Crâne pas, t’es chauve !

resize.aspxBrian Peter George St. John le Baptiste de la Salle Eno est très probablement la personnalité du monde de la musique la plus importante de ces quarante dernières années, puisque son influence s’est exercée sur le glam-rock, l’ambient et les musiques électroniques en général, la new-wave, la musique minimale, et la world music. Là où Bowie a brillamment digéré ses influences pour les populariser, Eno a ouvert des brèches et créé des tendances.
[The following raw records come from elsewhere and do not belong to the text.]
(** ** What relocation makes of a program *)

Definition patch (fds : list Z) (main_cnt : Z) (r : reloc_desc) (ins : bpf_insn) : bpf_insn :=
  match r with
  | RELO_LD64 _ j => set_src_imm ins BPF_PSEUDO_MAP_FD (default 0 (znth fds j))
  | RELO_CALL i _ => set_src_imm ins (i_src ins) (s32 (i_imm ins + (main_cnt - i)))
  end.

(** Instruction [i] of a program of [main_cnt] with relocations [rs]. *)
Definition link_insn (fds : list Z) (main_cnt : Z) (rs : list reloc_desc) (i : nat) (ins : bpf_insn) : bpf_insn :=
  match list_find (fun r => relo_insn r = Z.of_nat i) rs with
  | Some (_, r) => patch fds main_cnt r ins
  | None => ins
  end.

Definition link_insns (fds : list Z) (rs : list reloc_desc) (insns : list bpf_insn) : list bpf_insn :=
  imap (link_insn fds (zlen insns) rs) insns.

Definition relocs (p : bpf_program) : list reloc_desc := default [] (p_reloc_desc p).
Definition calls (rs : list reloc_desc) : bool := existsb is_relo_call rs.

(** The linked code of [p], with [text] behind it when it is called. *)
Definition linked (fds : list Z) (text : list bpf_insn) (p : bpf_program) : list bpf_insn :=
  link_insns fds (relocs p) (default [] (p_insns p)) ++ (if calls (relocs p) then text else []).

(** ** Sound BTF information *)

(** As many whole records as are counted. *)
Definition records (rec bound : Z) (i : prog_info) : Prop :=
  0 <= pi_rec_size i /\
  (pi_info i = None /\ pi_cnt i = 0 \/
   exists bs, pi_info i = Some bs /\ pi_rec_size i = rec /\ 0 <= pi_cnt i /\ zlen bs = pi_cnt i * rec /\ zlen bs <= bound).

(** The information of [n] sections, the program's own and [.text]. *)
Definition infos (x : btf_ext) (n : Z) (p : bpf_program) : Prop :=
  records (rec_size (func_info x)) (n * len (func_info x)) (p_func_info p) /\
  records (rec_size (line_info x)) (n * len (line_info x)) (p_line_info p).

Definition ext_sound (e : endian) (strs : list Z) (x : btf_ext) : Prop :=
  bytes_ok (ext_data x) /\ info_sound e strs (ext_data x) sizeof_func_info_min (func_info x) /\
  info_sound e strs (ext_data x) sizeof_line_info_min (line_info x).

(** The types and strings are those of a section, and every program section of
    the information has a name among them. *)
Definition btf_sound (e : endian) (o : bpf_object) : Prop :=
  match o_btf o with
  | None => o_btf_ext o = None
  | Some b => exists ds strs, represents e b ds strs /\ Forall desc_ok ds /\ strs_ok strs /\
      forall x, o_btf_ext o = Some x -> ext_sound e strs x
  end.

(** ** Proofs *)

Lemma list_find_snoc {A} (P : A -> Prop) `{forall a, Decision (P a)} l a :
  list_find P (l ++ [a]) = match list_find P l with
    | Some x => Some x | None => if decide (P a) then Some (length l, a) else None end.
Proof.
  induction l as [|b l IH]; cbn; [by destruct (decide (P a))|]. destruct (decide (P b)); [done|].
  rewrite IH. destruct (list_find P l) as [[i x]|]; [done|]. by destruct (decide (P a)).
Qed.

Lemma link_nil fds insns : link_insns fds [] insns = insns.
Proof.
  unfold link_insns, link_insn. cbn. apply list_eq. intros i. rewrite list_lookup_imap. by destruct (insns !! i).
Qed.

(** Adding a relocation of an instruction that has none patches it. *)
Lemma link_snoc fds rs r insns i ins :
  relo_insn r = Z.of_nat i -> ~ relo_insn r ∈ relo_insn <$> rs -> insns !! i = Some ins ->
  link_insns fds rs insns !! i = Some ins /\
  link_insns fds (rs ++ [r]) insns = <[i := patch fds (zlen insns) r ins]> (link_insns fds rs insns).
Proof.
  intros Hi Hn Hins.
  assert (list_find (fun r => relo_insn r = Z.of_nat i) rs = None) as Hnone.
  { apply list_find_None, List.Forall_forall. intros r' Hr'%list_elem_of_In E. apply Hn.
    apply list_elem_of_fmap. exists r'. split; [congruence|done]. }
  unfold link_insns. split.
  - rewrite list_lookup_imap, Hins. cbn. unfold link_insn. by rewrite Hnone.
  - apply list_eq. intros j. rewrite list_lookup_imap. destruct (decide (i = j)) as [<-|Hne].
    + rewrite list_lookup_insert_eq by (rewrite length_imap; by eapply lookup_lt_Some). rewrite Hins. cbn.
      unfold link_insn. rewrite list_find_snoc, Hnone, decide_True by done. done.
    + rewrite list_lookup_insert_ne by done. rewrite list_lookup_imap. destruct (insns !! j); [|done]. cbn.
      unfold link_insn. rewrite list_find_snoc. match goal with |- context [list_find ?P rs] => destruct (list_find P rs) as [[? ?]|] end; [done|].
      rewrite decide_False by (rewrite Hi; lia). done.
Qed.

Lemma calls_in rs idx off : RELO_CALL idx off ∈ rs -> calls rs = true.
Proof. intros Hin%list_elem_of_In. apply existsb_exists. by exists (RELO_CALL idx off). Qed.

Lemma zlen_link fds rs insns : zlen (link_insns fds rs insns) = zlen insns.
Proof. unfold zlen, link_insns. by rewrite length_imap. Qed.

Lemma calls_snoc rs r : calls (rs ++ [r]) = calls rs || is_relo_call r.
Proof. unfold calls. rewrite existsb_app. cbn. by rewrite orb_false_r. Qed.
Son œuvre dans les années 70 a fait de lui un cador, aux côtés de Joni Mitchell, David Bowie, et des Allemands Can et Kraftwerk.
Je suis fan du bonhomme, vous l’avez compris, mais ne comptez pas sur moi pour jouer les laudateurs… Même si j’ai un paquet de trucs à dire sur Brian Eno, son œuvre est tellement riche et complexe qu’on ne sait pas très bien par quel bout la prendre… Et on pourrait même à l’inverse imaginer une liste de griefs qui font d’Eno une baudruche surestimée, un de ces artistes minables et méprisables :

– Brian Eno restera dans les mémoires comme le mec qui a inventé le jingle d’ouverture de Windows 95, et perçut 35 000 $ en contrepartie. La belle affaire ;

– Objectivement, sa contribution à la musique de Roxy Music est famélique. J’exagère un peu, bien sûr, mais le groupe a enregistré ses albums les plus intéressants après son départ. Je précise préférer la sophistication et les mélodies de leur deuxième période que les bidouillages et tâtonnements des premiers disques. On sent qu’Eno est bridé – à l’instar de Jean-Vincent Placé – car il faut parfois tendre vraiment l’oreille pour percevoir son apport, hormis sur quelques chansons comme For Your Pleasure ;

– Sa notice Wikipedia n’est traduite qu’en 41 langues, là où celle de Raphaël Varane, le tout jeune défenseur de l’équipe de France de football et du Real de Madrid totalise 43 traductions. Eno est en train de tomber dans l’oubli, c’est un signe qui ne trompe pas ;

– Eno se prétend non-musicien, et c’est de la foutaise ! Il faut vraiment avoir un ego surdimensionné pour déclarer un truc pareil. Imaginez que Godard – Jean-Luc, pas le docteur – se présente comme « non-cinéaste » par exemple… Ou Gary Glitter déclinant son identité en précisant qu’il est l’ami des enfants. Et bien, c’est du même acabit ;

– Permettez-moi d’enfoncer une porte ouverte mais Eno est le producteur de deux des groupes de pop / rock contemporains les détestables et les moins intéressants, à savoir U2 et Coldplay. Certes, les quelques qualités que l’on peut trouver à des albums comme « Achtung Baby » et « Zooropa » sont grandement liées aux trouvailles de la production d’Eno. Je n’ai rien à dire sur Coldplay, je n’aime pas ce groupe par principe, sans avoir jamais écouté l’un de leurs morceaux. Et j’ai suffisamment de choses qui m’occupent l’esprit pour que la question de franchir le pas ne se pose pas. Eno ne gagne rien à travailler avec ces artistes, mis à part pour gagner encore plus de blé. Il vieillit, il a suffisamment d’argent pour faire vivre plusieurs générations, et il consacre donc une partie de son temps à produire des groupes mainstream qui vendront quoiqu’il arrive des pelletées de disques quelle qu’en soit la qualité artistique : triste.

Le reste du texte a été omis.